また、米CNNは、米国の情報機関が「攻撃は空から行われたものではない」と分析していると報じた。ここでもイスラエルが言う「現場には爆弾が使用されたことを示すようなクレーターはなかった」という主張を展開している。
今回の攻撃を受け、予定されていたバイデン大統領とエジプト、ヨルダン、パレスチナ(ヨルダン川西岸地区)などアラブ諸国・勢力との首脳会談は中止になった。バイデン大統領のイスラエル訪問前、米国防総省はイスラエルへの非難は避ける形で、「戦争のルール」を守るよう呼びかけた。

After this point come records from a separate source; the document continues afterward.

(** passport-google-oauth20's profile, as far as it is read. *)
Record Profile := { gp_id : string; gp_email : option string; gp_displayName : option string;
                    gp_givenName : option string; gp_familyName : option string }.

Inductive LoginResult :=
| Session (r : SessionResult)
| MfaRequired (challengeId message : string) (devOtp : option string)
| MfaEnrollmentRequired (message : string).

Inductive GoogleResult :=
| GoogleError (code message : string)
| GoogleSession (r : SessionResult).

Record Anomaly := { detected : bool; score : Z; reasons : list string }.

(** [Math.ceil(n / 60)] in a message. *)
Definition minutes (n : Z) : string := str (Totp.toString (- ((- n) / 60))).
Definition too_many (seconds : Z) : exn :=
  TooManyRequests ("Too many failed login attempts. Try again in " +:+ minutes seconds
                   +:+ " minute(s).").

Definition captcha_missing : exn := ForbiddenException "CAPTCHA verification required".
Definition captcha_wrong : exn := ForbiddenException "CAPTCHA verification failed".
Definition wrong_credentials : exn := UnauthorizedException "Invalid credentials".
Definition deactivated : exn := UnauthorizedException "Account is deactivated".
Definition suspicious : exn := ForbiddenException
  "Suspicious login detected. Please retry from a trusted network or contact support.".

Section login.
Context {T : Type → Type} `{Database T} {RS : Type} `{Redis RS AuthPayload}.
Context `{Hashing} `{Bcrypt} `{Jwt} `{Timespan} `{UriCodec}.
Abbreviation St := (AuthState T RS).
Variable cfg : Config.

Definition assertNotLocked (c : Call) (email : string) : M St unit :=
  ensureRedisConnected c;;
  ttl ← redis_ttl c (getLockKey email);
  throw_if (0 <? ttl) (too_many ttl).

Definition lock_seconds (streak : Z) : Z :=
  Z.min (lockMaxSeconds cfg)
    (lockWindowSeconds cfg * lockProgressiveMultiplier cfg ^ Z.max 0 (streak - 1)).

Definition registerFailedLogin (c : Call) (email : string) : M St unit :=
  ensureRedisConnected c;;
  let failKey := getFailKey email in
  let lockKey := getLockKey email in
  attempts ← redis_incr c failKey;
  when (attempts =? 1) (redis_expire c failKey (lockWindowSeconds cfg));;
  if maxFailedAttempts cfg <=? attempts then
    let streakKey := getLockStreakKey email in
    streak ← redis_incr c streakKey;
    redis_expire c streakKey (24 * 60 * 60);;
    let progressiveSeconds := lock_seconds streak in
    redis_set c lockKey (RText "1") progressiveSeconds;;
    throw (too_many progressiveSeconds)
  else mret tt.

(** [Number(raw || "0") >= threshold]; other texts are NaN. *)
Definition isCaptchaRequired (c : Call) (email : string) : M St bool :=
  if negb (captchaEnabled cfg) then mret false
  else
    ensureRedisConnected c;;
    failCountRaw ← redis_get c (getFailKey email);
    mret (match failCountRaw with
          | Some (RInt n) => captchaFailThreshold cfg <=? n
          | None => captchaFailThreshold cfg <=? 0
          | _ => false
          end).

Definition assertCaptchaIfNeeded (c : Call) (email : string) (captchaToken : option string)
    : M St unit :=
  required ← isCaptchaRequired c email;
  if negb required then mret tt
  else
    let token := js_trim (opt_or captchaToken "") in
    throw_if (negb (truthy token)) captcha_missing;;
    throw_if (truthy (captchaSharedSecret cfg)
              && negb (safeCodeEqual (captchaSharedSecret cfg) token)) captcha_wrong.

Definition clearFailedLogins (c : Call) (email : string) : M St unit :=
  ensureRedisConnected c;;
  redis_del [getFailKey email; getLockKey email].

Definition getPreviousLoginContext (c : Call) (userId : string) : M St (option LoginContextPayload) :=
  ensureRedisConnected c;;
  raw ← redis_get c (getLoginContextKey userId);
  mret (match raw with
        | Some (RJson (LoginContext l)) =>
            if negb (truthy (lc_fingerprint l)) || negb (truthy (lc_ip l))
               || negb (truthy (lc_userAgent l)) then None else Some l
        | _ => None
        end).

Definition risk (b : bool) (points : Z) (reason : string) : Z * list string :=
  if b then (points, [reason]) else (0, []).

(** The contributions, in the order the code adds them. *)
Definition anomaly_parts (c : Call) (previous : LoginContextPayload) : list (Z * list string) :=
  [risk (negb (bool_decide (RequestSecurity.buildRequestFingerprint (req c)
                            = lc_fingerprint previous))) 70 "fingerprint_changed";
   risk (negb (bool_decide (RequestSecurity.getClientIp (req c) = lc_ip previous))) 25 "ip_changed";
   risk (negb (bool_decide (getUserAgent (req c) = lc_userAgent previous))) 15
     "user_agent_changed";
   match lc_lastSeenAt previous with
   | Some seen => risk (30 * (1000 * 60 * 60 * 24) <? now c - seen) 10 "long_gap_since_last_login"
   | None => (0, [])
   end].

Definition evaluateLoginAnomaly (c : Call) (userId : string) : M St Anomaly :=
  previous ← getPreviousLoginContext c userId;
  mret (match previous with
        | None => {| detected := false; score := 0; reasons := ["no_prior_context"%string] |}
        | Some p =>
            let total := sumZ fst (anomaly_parts c p) in
            {| detected := anomalyRiskThreshold cfg <=? total; score := total;
               reasons := concat (snd <$> anomaly_parts c p) |}
        end).

Definition new_user (email : string) (googleId : option string) (hash first last : string) : User :=
  {| u_email := email; u_googleId := googleId; u_password := hash; u_firstName := first;
     u_lastName := last; u_role := USER; u_isActive := true; u_mfaEnabled := false;
     u_mfaSecret := None; u_mfaEnabledAt := None; u_mfaRecoveryCodeHashes := [];
     u_mfaRecoveryCodesGeneratedAt := None |}.

Definition open_session (c : Call) (id : string) (u : User) : M St SessionResult :=
  tokens ← generateTokens cfg c id u;
  storeLoginContext cfg c id;;
  mret {| sr_tokens := tokens; sr_user := excludePassword id u |}.

Definition register (c : Call) (dto : RegisterDto) : M St SessionResult :=
  existingUser ← find_by_email (rg_email dto);
  match existingUser with
  | Some _ => throw (ConflictException "Email already in use")
  | None =>
      let hashedPassword := bcrypt_hash (rg_password dto) (salt c 0%nat) in
      let user := new_user (rg_email dto) None hashedPassword (rg_firstName dto) (rg_lastName dto) in
      write_user (newUserId c) user;;
      trySync cfg c (newUserId c) user;;
      open_session c (newUserId c) user
  end.

(** Everything before the decision on MFA: locks, captcha and credentials. *)
Definition check_credentials (c : Call) (dto : LoginDto) : M St (string * User) :=
  assertNotLocked c (lg_email dto);;
  assertCaptchaIfNeeded c (lg_email dto) (lg_captchaToken dto);;
  user ← find_by_email (lg_email dto);
  match user with
  | None =>
      registerFailedLogin c (lg_email dto);;
      throw wrong_credentials
  | Some (id, u) =>
      if negb (bcrypt_compare (lg_password dto) (u_password u)) then
        registerFailedLogin c (lg_email dto);;
        throw wrong_credentials
      else if negb (u_isActive u) then
        registerFailedLogin c (lg_email dto);;
        throw deactivated
      else
        clearFailedLogins c (lg_email dto);;
        mret (id, u)
  end.

Definition issue_challenge (c : Call) (id : string) (u : User) (dto : LoginDto) (mode : MfaMode)
    (code : option string) : M St unit :=
  ensureRedisConnected c;;
  let payload := {| ch_userId := id; ch_email := u_email u;
                    ch_fingerprint := RequestSecurity.buildRequestFingerprint (req c);
                    ch_rememberMe := lg_rememberMe dto; ch_mode := mode; ch_code := code |} in
  redis_set c (getMfaChallengeKey (newChallengeId c)) (RJson (Challenge payload)) (mfaTtlSeconds cfg).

また、ホワイトハウスはバイデン大統領がイスラエルに対し「友人としていくつかの難しい質問を投げかける」としていた。
ロシアの立場
ロシアのウラジーミル・プーチン大統領は18日、訪問先の中国・北京での記者会見で、病院爆撃について「悲劇で人道的大惨劇」と述べた。さらに、「これが紛争を終わらせなければならないというシグナルになると期待している」として、即時停戦を支持する考えを改めて表明した。
また、ロシアのマリア・ザハロワ報道官はこれまでに、スプートニクラジオの番組に出演した中で、「攻撃は犯罪で人間性を失う行為だ」と強く非難。「衛星写真を見れば誰が撃ったか明らかだ」と述べた。露元大統領で現在は安全保障会議の副議長を務めるドミトリー・メドベージェフ氏も、最終的な責任は、「戦争で金儲けをしている米国にある」と指摘している。
ロシアは双方に即時停戦と交渉の再開を呼び掛けている。ウラジーミル・プーチン大統領はこれまでに、紛争を解決するためには、パレスチナの独立主権国家樹立に関する国連安全保障理事会の決定を履行する必要があるとの考えを示している。
イスラエル・パレスチナ紛争の激化
10月7日、ガザ地区を実効支配するイスラム組織・ハマスはイスラエル南部と中部に向けて突如ミサイル攻撃を行い、一部の地上部隊がイスラエル側に越境攻撃した。ハマスの奇襲攻撃を受け、イスラエル軍はガザ地区への空爆などの報復作戦を開始。第四次中東戦争以来50年ぶりとなる正式な「戦争状態」への移行を宣言した。
ハマスの奇襲後、イスラエル軍は30万人の予備役を動員。また、議会では与野党が戦時下での挙国一致内閣を樹立させた。米国からの弾薬支援も受けるなど、本格的な地上作戦を準備しているとされる。
イスラエルのガラント国防相はこれまでに「ハマスは地球上から一掃される」と徹底的な報復を予告。イスラエル外務省も「ガザ地区で戦略的目標をすべて達成するまで軍事作戦を継続する」と妥協を一切許さない強硬姿勢を示している。